Şimdi bana “Sen bu yörenin yerlisi değilsin!
Bu arkadaş buranın tanınmış eşrafından, üstelikte sırtı sağlam. Kimse senin
arkanda durmaz, senin ne haddine?” diyenleri duyar gibi oluyorum. Öncelikle
şunu ifade edeyim ki ben bu yörenin yerlisi değil amma eskisiyim. Diğer bir
nokta ise, bizim korku duvarını çoktan aşmış olduğumuzdur. Zaman korku zamanı
değil, çünkü korkunun ecele faydası yok! Zaman gelecek kaygusu ve Hakk’ın
müdafaa zamanıdır. Bir yol göstericimizin dediği gibi: “Hattı müdafaa yoktur, sathı
müdafaa vardır. Bu satıh, bütün vatandır.” Kusura bakma sevgili kardeşim ama
sizin makaleniz de bu vatan kavramı dâhilinde kalıyor.
Şimdi gelelim sözün özüne:
Söz konusu makalenizin başlangıcında yer alan
yani yeni Anayasa için “Yetmez ama Evet” toplantısına; Çorlu halkı bu
toplantıya katılıp ta ne zaman sıralamış olduğunuz beklentileri ifade etti.
Bütün Çorlu AK Parti’ye topluca intisap
eyleyüpte bizim mi haberimiz olmadı?
Aksi takdirde sıraladıklarınız nasıl halkın
“beklentileri” oluyor?
Bu ne çetin bir yanıltmacadır? Necip Fazıl’ın
deyişi ile “Güneşe göç var da kalan biz miyiz?”.
Zaten böyle olsa, kor ampule yapışan sinekler
gibi oluruz.
Halk olarak ne zaman beklentimizi söylesek,
tırıs tırıs “Anamızı da alıp” gitmedik mi?

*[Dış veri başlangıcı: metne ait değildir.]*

(** Modelled from the spec: [utils/SimpleTemplate] is not among the sources.
    The spec describes a minimal substitution facility with one recognized
    placeholder: every occurrence of [${workspaceFolder}] is replaced by the
    result of calling the entry of that name, from left to right, and all
    other text is copied.  [skip] counts the characters of an occurrence
    that are still to be passed over. *)
Fixpoint SimpleTemplate_renderFrom (skip : nat) (str : string)
    (workspaceFolder : unit -> Completion string) : Completion string :=
  match str with
  | EmptyString => Normal EmptyString
  | String c r =>
      match skip with
      | S k => SimpleTemplate_renderFrom k r workspaceFolder
      | 0 =>
          if String.prefix placeholder str then
            v ← workspaceFolder ();
            rest ← SimpleTemplate_renderFrom (String.length placeholder - 1) r workspaceFolder;
            Normal (v ++ rest)
          else
            rest ← SimpleTemplate_renderFrom 0 r workspaceFolder;
            Normal (String c rest)
      end
  end.

(** Modelled from the spec: [new SimpleTemplate(str).render(data)]. *)
Definition SimpleTemplate_render (str : string)
    (workspaceFolder : unit -> Completion string) : Completion string :=
  SimpleTemplate_renderFrom 0 str workspaceFolder.

(** [s.endsWith(suffix)] *)
Definition endsWith (s suffix : string) : bool :=
  (String.length suffix <=? String.length s)%nat &&
  String.eqb (substring (String.length s - String.length suffix) (String.length suffix) s) suffix.

Section Settings.
Context `{JsNumber number}.

(** The editor's side: [vscode.Uri], [workspace.getWorkspaceFolder] with
    [folder.uri.fsPath], the text of a file read through [workspace.fs], and
    the text of the first child of the root element found by
    [xml-parser-xo]. *)
Definition Uri := string.
Record WorkspaceFolder := { fsPath : string }.
Context (getWorkspaceFolder : Uri -> option WorkspaceFolder).
Context (readFile : string -> Completion string).
Context (xmlFirstChildContent : string -> Completion string).

Record Plugin := { file : string }.

(** [type DrawioCustomLibrary] *)
Inductive LibrarySource :=
| SourceXml (xml : string)
| SourceUrl (url : string)
| SourceJson (json : string)
| SourceFile (file : string).

Record DrawioCustomLibrary := {
  source : LibrarySource;
  libName : string;
  entryId : string;
}.

(** [DrawioLibraryData], as built by [normalizeLib]. *)
Inductive LibraryData :=
| KindValue (value : JsValue number)
| KindUrl (url : string).

Record DrawioLibraryData := {
  data_libName : string;
  data_entryId : string;
  data : LibraryData;
}.

Record DiagramConfig := {
  uri : Uri;
  _plugins : VsCodeSetting (list Plugin);
  _customLibraries : VsCodeSetting (list DrawioCustomLibrary);
}.

Definition noWorkspaceMessage : string :=
  "No workspace is opened - '${workspaceFolder} cannot be used'!".

Definition evaluateTemplate (this : DiagramConfig) (template : string) : Completion string :=
  SimpleTemplate_render template
    (fun _ =>
       match getWorkspaceFolder (uri this) with
       | None => Throw (Error noWorkspaceMessage)
       | Some workspaceFolder => Normal (fsPath workspaceFolder)
       end).

Definition plugins (this : DiagramConfig) : Completion (list Plugin) :=
  mapM (fun entry =>
          fullFilePath ← evaluateTemplate this (file entry);
          mret {| file := fullFilePath |})
       (VsCodeSetting_get [] (_plugins this)).

Definition parseJson (json : string) : Completion (JsValue number) := JSON_parse json.

Definition parseXml (xml : string) : Completion (JsValue number) :=
  content ← xmlFirstChildContent xml; JSON_parse content.

Definition normalizeLib (this : DiagramConfig) (lib : DrawioCustomLibrary)
    : Completion DrawioLibraryData :=
  d ← match source lib with
      | SourceJson json => v ← parseJson json; mret (KindValue v)
      | SourceXml xml => v ← parseXml xml; mret (KindValue v)
      | SourceFile f =>
          file ← evaluateTemplate this f;
          content ← readFile file;
          if endsWith file ".json"
          then v ← parseJson content; mret (KindValue v)
          else v ← parseXml content; mret (KindValue v)
      | SourceUrl url => mret (KindUrl url)
      end;
  mret {| data_libName := libName lib; data_entryId := entryId lib; data := d |}.

(** [Promise.all]: the results in order, or the rejection of the first
    element in list order that is rejected.  The engine reports the
    rejection that settles first; the two agree when every element before
    the rejected one resolves and that one is rejected before its first
    [await], as [normalizeLib] is by a failing [evaluateTemplate]. *)
Definition Promise_all {A} (ps : list (Completion A)) : Completion (list A) :=
  mapM id ps.

Definition customLibraries (this : DiagramConfig) : Completion (list DrawioLibraryData) :=
  Promise_all (normalizeLib this <$> VsCodeSetting_get [] (_customLibraries this)).

End Settings.

(** *** Theme *)

(** [vscode.ColorThemeKind], with the three kinds the table of [theme]
    lists. *)
Inductive ColorThemeKind := Light | Dark | HighContrast.

(** [get theme()]: [_theme] is the setting of the document and [kind] is
    [window.activeColorTheme.kind]. *)
Definition theme (_theme : VsCodeSetting string) (kind : ColorThemeKind) : string :=
  let theme := VsCodeSetting_get "automatic" _theme in
  if negb (String.eqb theme "automatic") then theme
  else match kind with
       | Light => "Kennedy"
       | Dark => "dark"
       | HighContrast => "Kennedy"
       end.

Definition setTheme (value : string) (_theme : VsCodeSetting string)
    : VsCodeSetting string :=
  VsCodeSetting_set value _theme.

End DiagramConfig.

(** * Properties *)

Local Open Scope list_scope.

(** ** The session model *)

Section SessionModelFacts.
Import Js SessionModel.
Context `{JsNumber number}.
Implicit Types (s : SessionModel number) (p q : number) (v : JsValue number).

(** The candidate entry always has a JSON text: it starts with its peer id. *)
Lemma stringifyEntry_Some (e : Entry number) : is_Some (stringifyEntry (Some e)).
Proof. unfold stringifyEntry, JSON_stringify. simpl. eauto. Qed.

Lemma stringifyEntry_None_ne (e : Entry number) :
  stringifyEntry None ≠ stringifyEntry (Some e).
Proof.
  destruct (stringifyEntry_Some e) as [t Ht]. rewrite Ht. discriminate.
Qed.

Lemma apply_updateViewState s p v :
  apply s (updateViewState p v) =
    if decide (stringifyEntry (entries (viewStatesByPeerId s) !! p)
               ≠ stringifyEntry (Some (newVal p v)))
    then {| viewStatesByPeerId := ObservableMap_set (viewStatesByPeerId s) p (newVal p v) |}
    else s.
Proof. reflexivity. Qed.

(** After an [updateViewState] the stored entry of the peer has the JSON
    text of the candidate. *)
Lemma apply_stored_text s p v :
  stringifyEntry (entries (viewStatesByPeerId (apply s (updateViewState p v))) !! p)
  = stringifyEntry (Some (newVal p v)).
Proof.
  rewrite apply_updateViewState. case_decide as Hne.
  - simpl. by rewrite lookup_insert_eq.
  - exact Hne.
Qed.

Lemma apply_again s p v :
  apply (apply s (updateViewState p v)) (updateViewState p v)
  = apply s (updateViewState p v).
Proof.
  rewrite (apply_updateViewState (apply s _)), apply_stored_text.
  by rewrite decide_False by (intros Hne; by apply Hne).
Qed.

Lemma apply_dom s (u : SessionModelUpdate number) :
  dom (entries (viewStatesByPeerId s)) ⊆ dom (entries (viewStatesByPeerId (apply s u))).
Proof.
  destruct u as [p v | p | p c]; [|done..].
  rewrite apply_updateViewState. case_decide; [|done].
  simpl. rewrite dom_insert_L. set_solver.
Qed.

Lemma applyAll_dom (updates : list (SessionModelUpdate number)) s :
  dom (entries (viewStatesByPeerId s))
  ⊆ dom (entries (viewStatesByPeerId (applyAll s updates))).
Proof.
  revert s. induction updates as [|u updates IH]; intros s; [done|].
  unfold applyAll in *. simpl. etrans; [apply (apply_dom s u) | apply IH].
Qed.

Lemma sameContent_eq (a b : JsValue number) : sameContent eq a b -> a = b.
Proof.
  revert a b. fix IH 3. intros a b Hab.
  destruct Hab as [w | l1 l2 Hl | ps ps' qs Hk Hf].
  - reflexivity.
  - f_equal. induction Hl as [|x y l1 l2 Hxy _ IHl]; [reflexivity|].
    f_equal; [by apply IH | exact IHl].
  - subst ps'. f_equal. induction Hf as [|[k1 x] [k2 y] l1 l2 [Hk Hxy] _ IHl]; [reflexivity|].
    simpl in *. f_equal; [|exact IHl]. f_equal; [exact Hk | by apply IH].
Qed.

(** C1 (amended): applying the same [updateViewState] twice in a row, in any
    state, performs at most one stored mutation and fires at most one
    notification.  The second application changes nothing and fires nothing;
    the first one stores and reports the candidate exactly when the entry
    stored for the peer has another JSON text (in particular when there is
    none), and otherwise leaves the model as it was. *)
Theorem apply_same_update_twice s p v :
  let u := updateViewState p v in
  let s1 := apply s u in
  let s2 := apply s1 u in
  s2 = s1 /\
  s1 = (if decide (stringifyEntry (entries (viewStatesByPeerId s) !! p)
                   = stringifyEntry (Some (newVal p v)))
        then s
        else {| viewStatesByPeerId :=
                  {| entries := <[p := newVal p v]> (entries (viewStatesByPeerId s));
                     reported := reported (viewStatesByPeerId s) ++ [(p, newVal p v)] |} |}) /\
  length (reported (viewStatesByPeerId s2))
  = length (reported (viewStatesByPeerId s))
    + (if decide (stringifyEntry (entries (viewStatesByPeerId s) !! p)
                  = stringifyEntry (Some (newVal p v)))
       then 0 else 1).
Proof.
  intros u s1 s2. subst s2 s1 u. rewrite apply_again.
  split; [reflexivity|]. rewrite apply_updateViewState.
  destruct (decide (stringifyEntry (entries (viewStatesByPeerId s) !! p)
                    = stringifyEntry (Some (newVal p v)))) as [Heq|Hne].
  - rewrite decide_False by (intros Hne; by apply Hne).
    split; [reflexivity | lia].
  - rewrite decide_True by exact Hne.
    split; [reflexivity|]. simpl. by rewrite length_app.
Qed.

(** C2: [removePeer] and [updateCursor] leave the model exactly as it was
    (no entry added, removed or modified, nothing reported), and no sequence
    of [apply] calls removes a peer from the map. *)
Theorem apply_removePeer_updateCursor s p (cursorPosition : option (Point number))
    (updates : list (SessionModelUpdate number)) :
  apply s (removePeer p) = s /\
  apply s (updateCursor p cursorPosition) = s /\
  dom (entries (viewStatesByPeerId s))
  ⊆ dom (entries (viewStatesByPeerId (applyAll s updates))).
Proof. split; [reflexivity|]. split; [reflexivity|]. apply applyAll_dom. Qed.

Üçüncü paragrafın sonundaki “...Bu ifade
esasen daha önceleri de dillendirilmiş ve 1920 Anayasası ile o günlerde
şekillendirilebilmişti. Ama kalıcılığı o zaman ki şartlarda sağlanamamıştı” cümleleri
ile ne demek istediniz? Daha açık, net ve kaynak belirterek makale yazmanızı
istirham edeceğim. Zira sizin Anayasa profesörü olmadığınızı biliyorum. Yoksa
Atatürk zamanındaki eksiklik, şimdiki muhteremlere nasip oldu mu demek
istediniz (!)?
Dördüncü paragrafınızda “2010 yılında yapılan
26 maddelik değişim; üst yapıda bir değişim oluşturmuş ve en azından Yargı’nın
üstündeki vesayetin kalkması durumu gerçekleşmişti. Yani yargı bağımsızlaştı.”
demişsiniz.
Nasıl yani (!)?
Çok değerli Baro Başkanlarımızın ve hukukçularımızın
ifadeleriyle de “Bu vatanın çok kıymetli muhalif vatanseverleri, haksız ve
yalan delil üretilerek zindanlara atılması” ile mi Yargı bağımsızlaştı?
Yoksa “Hırsızı, katili, kadın satıcısı, eli
palalısı, PKK’lı bölücüsünü vb.” serbest bırakınca mı bağımsızlaştı?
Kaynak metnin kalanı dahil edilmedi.